The way I have setup the Threat feed system:
CEF messages extract the data needed for the list’s, Each IP has a rolling 30-day expiry (feeds are self-pruning, dynamic, only banning IPs with sustained or repeated malicious behaviour.)
we could create a script to download the lists, parse the IP addresses and ingest the IP addresses into fail2ban on a cron that pulls and processes them every 6 hours or so.
I am trying to think of ways to up the defence of my webserver etc.
Any other ideas on how to help protect hestiacp installations? what extra things are you doing?
Instead of using Fail2Ban, I think those IP lists are better suited for use with ipsets, allowing you to add firewall rules that drop connections based on those ipsets.

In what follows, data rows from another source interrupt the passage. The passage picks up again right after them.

(** * accio: template markup front end

    A shallow embedding of the parts of the accio generator that turn the
    tags of one template file into a [Markup] document
    (generator/template/markup.go), of the tokenizer that feeds it, and of
    the path helper the file-tree runner uses to keep generated files below
    the destination directory. *)

From Stdlib Require Import ZArith Ascii String List Lia.
From stdpp Require Import base decidable option list strings gmap.

Local Open Scope Z_scope.
Local Open Scope string_scope.
Local Open Scope list_scope.

(** ** Tags, as the structural parser hands them over *)

(** Modelled from the spec: the declaration of [markup.TagNode] (package
    markup) is not part of the sources at hand. A tag has a name, its
    attributes in source order (duplicates allowed), and an optional body;
    a body has raw content and is either inline or multi-line. The field
    names are the ones generator/template/markup.go reads. *)
Record Body := mkBody { Content : string; Inline : bool }.

Record Attr := mkAttr { AttrName : string; AttrValue : string }.

Record TagNode := mkTag {
  Name : string;
  Attributes : list Attr;
  TagBody : option Body
}.

Module Template.

(** *** Constants of markup.go *)

Definition tagFilename : string := "filename".
Definition tagSkip : string := "skipif".
Definition tagTemplate : string := "template".
Definition tagPartial : string := "partial".
Definition tagVariable : string := "variable".
Definition attrName : string := "name".

(** [errSkipTag] is the only error value the assembler produces. *)
Inductive error := errSkipTag.

(** [vars] holds variables in their original order; Go's [[2]string] is a
    pair. *)
Abbreviation vars := (list (string * string)).

Record Markup := mkMarkup {
  Filename : string;
  Skip : string;
  MBody : string;
  Vars : vars;
  Partials : gmap string string
}.

(** The calls to [log.Printf]: one constructor per format string, carrying
    the arguments of the call. *)
Inductive LogEntry :=
| LogPartialExists (name : string)
| LogVarExists (name : string)
| LogMissingBody (tag name : string)
| LogMissingAttr (tag attr : string).

(** The assembler state: the document under construction and the log
    written so far, oldest entry first. *)
Definition state : Type := Markup * list LogEntry.

(** [vars.find]: index of the first entry whose name is [key], or -1. *)
Fixpoint find_from (v : vars) (key : string) (i : Z) : Z :=
  match v with
  | [] => -1
  | val :: rest => if decide (val.1 = key) then i else find_from rest key (i + 1)
  end.

Definition find (v : vars) (key : string) : Z := find_from v key 0.

Definition newMarkup : Markup :=
  {| Filename := ""; Skip := ""; MBody := ""; Vars := []; Partials := ∅ |}.
Lemma active_criterion_reducer_spec_witness :
  (∃ merged,
     active_criterion_reducer (Some cardiology_fragment) (Some oncology_fragment)
       = Ok (Some merged)
     ∧ rag_docs merged = Some [snippet "n1"; snippet "n2"; snippet "n3"])
  ∧ active_criterion_reducer (Some cardiology_fragment) (Some next_criterion)
      = Ok (Some next_criterion).
Proof.
  split.
  - destruct (proj1 (active_criterion_reducer_spec cardiology_fragment oncology_fragment)
                eq_refl
                {[ "cardiology" := "no cardiac history" ]} {[ "oncology" := "stage II" ]}
                [snippet "n1"; snippet "n2"] [snippet "n2"; snippet "n3"])
      as (merged & e & docs & Hrun & -> & _ & _ & -> & _).
    + reflexivity.
    + reflexivity.
    + apply singleton_ne_empty.
    + apply singleton_ne_empty.
    + by apply singleton_ne.
    + reflexivity.
    + reflexivity.
    + eexists. split; [exact Hrun|]. vm_compute. reflexivity.
  - apply (proj2 (active_criterion_reducer_spec cardiology_fragment next_criterion)).
    discriminate.
Defined.

(** C3: the claim as stated fails.  On a fragment that carries no
    documents its hypotheses hold and the reducer raises instead of
    returning a result; and on a fragment that lists a new document twice
    the result repeats that document's identity. *)
Lemma active_criterion_reducer_limits :
  (id bare_fragment = id cardiology_fragment
   ∧ explanation cardiology_fragment = Some {[ "cardiology" := "no cardiac history" ]}
   ∧ explanation bare_fragment = Some {[ "oncology" := "stage II" ]}
   ∧ ({[ "cardiology" := "no cardiac history" ]} : gmap string string) ≠ ∅
   ∧ ({[ "oncology" := "stage II" ]} : gmap string string) ≠ ∅
   ∧ ({[ "cardiology" := "no cardiac history" ]} : gmap string string)
       ≠ {[ "oncology" := "stage II" ]}
   ∧ rag_docs bare_fragment = None
   ∧ active_criterion_reducer (Some cardiology_fragment) (Some bare_fragment)
       = Raise TypeError)
  ∧ (∃ merged,
       id repeated_fragment = id cardiology_fragment
       ∧ explanation repeated_fragment = Some {[ "oncology" := "stage II" ]}
       ∧ active_criterion_reducer (Some cardiology_fragment) (Some repeated_fragment)
           = Ok (Some merged)
       ∧ rag_docs merged
           = Some [snippet "n1"; snippet "n2"; snippet "n3"; snippet "n3"]
       ∧ ¬ NoDup (doc_id <$> [snippet "n1"; snippet "n2"; snippet "n3"; snippet "n3"])).
Proof.
  split.
  - repeat split; try reflexivity.
    + apply singleton_ne_empty.
    + apply singleton_ne_empty.
    + by apply singleton_ne.
  - eexists. split; [reflexivity|]. split; [reflexivity|].
    split; [vm_compute; reflexivity|]. split; [reflexivity|].
    intros Hnd. simpl in Hnd.
    apply NoDup_cons in Hnd as [_ Hnd]. apply NoDup_cons in Hnd as [_ Hnd].
    apply NoDup_cons in Hnd as [Hin _]. apply Hin. left.
Qed.

(** C10.  In the merge branch (same id, explanation maps non-empty and
    unequal) the reducer iterates over both [rag_docs]: it raises when
    either is [None], and it returns a merged criterion exactly when both
    fragments carry a list. *)
Theorem active_criterion_reducer_partial (current update : Criterion) ec eu :
  id current = id update →
  explanation current = Some ec → explanation update = Some eu →
  ec ≠ ∅ → eu ≠ ∅ → ec ≠ eu →
  (rag_docs current = None ∨ rag_docs update = None →
   active_criterion_reducer (Some current) (Some update) = Raise TypeError)
  ∧ (is_ok (active_criterion_reducer (Some current) (Some update)) ↔
     is_Some (rag_docs current) ∧ is_Some (rag_docs update)).
Proof.
  intros Hid Hec Heu Hnc Hnu Hne. split.
  - by eapply reducer_merge_no_docs.
  - split.
    + intros Hok.
      destruct (rag_docs current) as [cdocs|] eqn:Hcd;
        [destruct (rag_docs update) as [udocs|] eqn:Hud|].
      * split; by eexists.
      * rewrite (reducer_merge_no_docs current update ec eu) in Hok; auto. done.
      * rewrite (reducer_merge_no_docs current update ec eu) in Hok; auto. done.
    + intros [[cdocs Hcd] [udocs Hud]].
      by rewrite (reducer_merge current update ec eu cdocs udocs).
Qed.

Lemma active_criterion_reducer_partial_witness :
  active_criterion_reducer (Some bare_fragment) (Some cardiology_fragment)
    = Raise TypeError.
Proof.
  apply (active_criterion_reducer_partial bare_fragment cardiology_fragment
           {[ "oncology" := "stage II" ]} {[ "cardiology" := "no cardiac history" ]}).
  - reflexivity.
  - reflexivity.
  - reflexivity.
  - apply singleton_ne_empty.
  - apply singleton_ne_empty.
  - by apply singleton_ne.
  - by left.
Defined.
(** * terraform-provider-ollama: the provider's reconciliation contract

    A shallow embedding of [internal/provider] (provider.go, domain.go,
    ollama_model_resource.go, ollama_model_data_source.go) and the
    properties of its lifecycle callbacks.

    Conventions of the embedding:
    - a Go callback [f(ctx, req, resp *Response)] that mutates [resp] is a
      function from the request and the response as handed in to the
      response as left behind;
    - the process environment is a finite map from names to values;
    - the daemon behind [*api.Client] is an arbitrary state machine (class
      [Daemon]); every call the provider issues is appended to a call log;
    - a method call through a nil [*api.Client] is a runtime panic;
    - [tflog.Debug] lines only write to the log sink and are left out. *)

From Stdlib Require Import ZArith.
From stdpp Require Import base option list strings gmap.

Local Open Scope Z_scope.

(** ** Framework values: [types.String], [types.Int64], [types.List] *)

Inductive types_String : Type :=
| StringNull
| StringUnknown
| StringValue (s : string).

Inductive types_Int64 : Type :=
| Int64Null
| Int64Unknown
| Int64Value (n : Z).

Inductive types_List : Type :=
| ListNull
| ListUnknown
| ListValue (elems : list types_String).

Definition IsNull (v : types_String) : bool :=
  match v with StringNull => true | _ => false end.

Definition IsUnknown (v : types_String) : bool :=
  match v with StringUnknown => true | _ => false end.

(** [ValueString] is the known value, and the empty string for a null or
    unknown one. *)
Definition ValueString (v : types_String) : string :=
  match v with StringValue s => s | _ => EmptyString end.

Definition Elements (v : types_List) : list types_String :=
  match v with ListValue elems => elems | _ => [] end.

(** ** Package [diag]: diagnostics *)

Module diag.

Inductive Severity : Type := SeverityError | SeverityWarning.

(** [attribute] is the root attribute a diagnostic is attached to
    ([path.Root(name)]), when it has one. *)
Record Diagnostic : Type := mkDiagnostic {
  severity : Severity;
  summary : string;
  detail : string;
  attribute : option string
}.

#[global] Instance Severity_eq_dec : EqDecision Severity.
Proof. solve_decision. Defined.

#[global] Instance Diagnostic_eq_dec : EqDecision Diagnostic.
Proof. solve_decision. Defined.

Definition Diagnostics : Type := list Diagnostic.

Definition NewErrorDiagnostic (sum det : string) : Diagnostic :=
  mkDiagnostic SeverityError sum det None.

Definition NewAttributeErrorDiagnostic (root sum det : string) : Diagnostic :=
  mkDiagnostic SeverityError sum det (Some root).

Definition Contains (diags : list Diagnostic) (d : Diagnostic) : bool :=
  bool_decide (d ∈ diags).
Example rel_path_layout :
  Serializer.rel_path_of 7 "layer_3" "self" = "attention/self/layer_3_step_007.bin".
Proof. reflexivity. Qed.

(** Resampling to the same size reads every source pixel with weight one:
    destination index 3 of 8 comes from source index 3 with fraction 0.
    Halving the size reads between two pixels: destination 1 of 4 from an
    8-wide source lies midway between source indices 2 and 3. *)
Example source_index_same_and_half :
  fst (Recorder.source_index 8 8 3) = 3 /\
  snd (Recorder.source_index 8 8 3) = (INR 0 / INR 16)%R /\
  fst (Recorder.source_index 8 4 1) = 2 /\
  snd (Recorder.source_index 8 4 1) = (INR 4 / INR 8)%R.
Proof. repeat split; reflexivity. Qed.

Example pool_windows :
  map (fun i => (Recorder.pool_start 10 4 i, Recorder.pool_end 10 4 i)) [0; 1; 2; 3] =
  [(0, 3); (2, 5); (5, 8); (7, 10)].
Proof. reflexivity. Qed.

(** ** Real-number lemmas shared by the numeric claims *)

Section SumLemmas.
Local Open Scope R_scope.

Lemma sumR_app (l1 l2 : list R) :
  Num.sumR (l1 ++ l2) = Num.sumR l1 + Num.sumR l2.
Proof.
  induction l1 as [|x l1 IH]; simpl; [lra | rewrite IH; lra].
Qed.

Lemma sumR_scale (c : R) (l : list R) :
  Num.sumR (map (fun x => x / c) l) = Num.sumR l / c.
Proof.
  induction l as [|x l IH]; simpl.
  - unfold Rdiv; rewrite Rmult_0_l; reflexivity.
  - rewrite IH. unfold Rdiv. ring.
Qed.

Lemma sumR_lower_bound (lo : R) (l : list R) :
  Forall (fun x => lo <= x) l -> INR (length l) * lo <= Num.sumR l.
Proof.
  induction 1 as [|x l Hx _ IH].
  - simpl; lra.
  - change (length (x :: l)) with (S (length l)).
    rewrite S_INR. simpl Num.sumR. lra.
Qed.

Lemma sumR_nonneg (l : list R) :
  Forall (fun x => 0 <= x) l -> 0 <= Num.sumR l.
Proof.
  induction 1 as [|x l Hx _ IH]; simpl; lra.
Qed.

Lemma sumR_pos_exists (l : list R) :
  Forall (fun x => 0 <= x) l -> Exists (fun x => 0 < x) l -> 0 < Num.sumR l.
Proof.
  intros Hall Hex. induction Hex as [x l Hx | x l _ IH].
  - inversion Hall as [|? ? _ Hl]; subst. simpl.
    pose proof (sumR_nonneg l Hl). lra.
  - inversion Hall as [|? ? Hx Hl]; subst. simpl.
    specialize (IH Hl). lra.
Qed.

Lemma eps_pos : 0 < Analytics.EPS.
Proof. unfold Analytics.EPS. lra. Qed.

End SumLemmas.

(** ** C8: the degenerate cases of compute_latent_pca *)

(** C8. Whatever the PCA backend is, [compute_latent_pca] on no vectors
    returns [points = []] with variance ratio [[0, 0]], and on exactly one
    vector [v] (of any length and content) returns [points = [[0, 0]]] with
    variance ratio [[1, 0]]; the backend is not consulted and nothing is
    raised. *)
Theorem compute_latent_pca_degenerate
    (sklearn_pca2 : list (list R) -> Py.result (list (list R) * list R)) :
  Analytics.compute_latent_pca sklearn_pca2 [] =
    Py.Ok (Analytics.mkPcaResult [] [0%R; 0%R]) /\
  forall v : list R,
    Analytics.compute_latent_pca sklearn_pca2 [v] =
      Py.Ok (Analytics.mkPcaResult [[0%R; 0%R]] [1%R; 0%R]).
Proof.
  split.
  - reflexivity.
  - intro v. reflexivity.
Qed.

Hestia provides a script that adds malicious IPs from different sources to an ipset so you can use it on your firewall rules. You can take a look at it here: /usr/local/hestia/install/common/firewall/ipset/blacklist.sh
Thanks guys, will have a look at it, its an active list so will probably have to run it on a cron so it updates 2 to 5 times a day as the lists update every 30 mins with new threats
Those lists auto update once daily, so will not help by running cron for that. However, if you want to have hosts blockers, I can give some ready recommendations which I use effectively.
Is is possible to unblock ip’s from the firewall after say 30 days as IP addresses change that attackers use in general regularly?
my idea was to use fail2ban and have that auto unban after 30 days.
The way them lists work is that they are updated every 30 mins with CEF log messages are pulled from the syslogs of the IDS/IPS system when an attack, recon etc is identified.
To keep the dataset up to days each IP address has a rolling 30 day validity, if an offence for a IP address is committed within that time then the 30 day timer is reset and the 30 days commences again.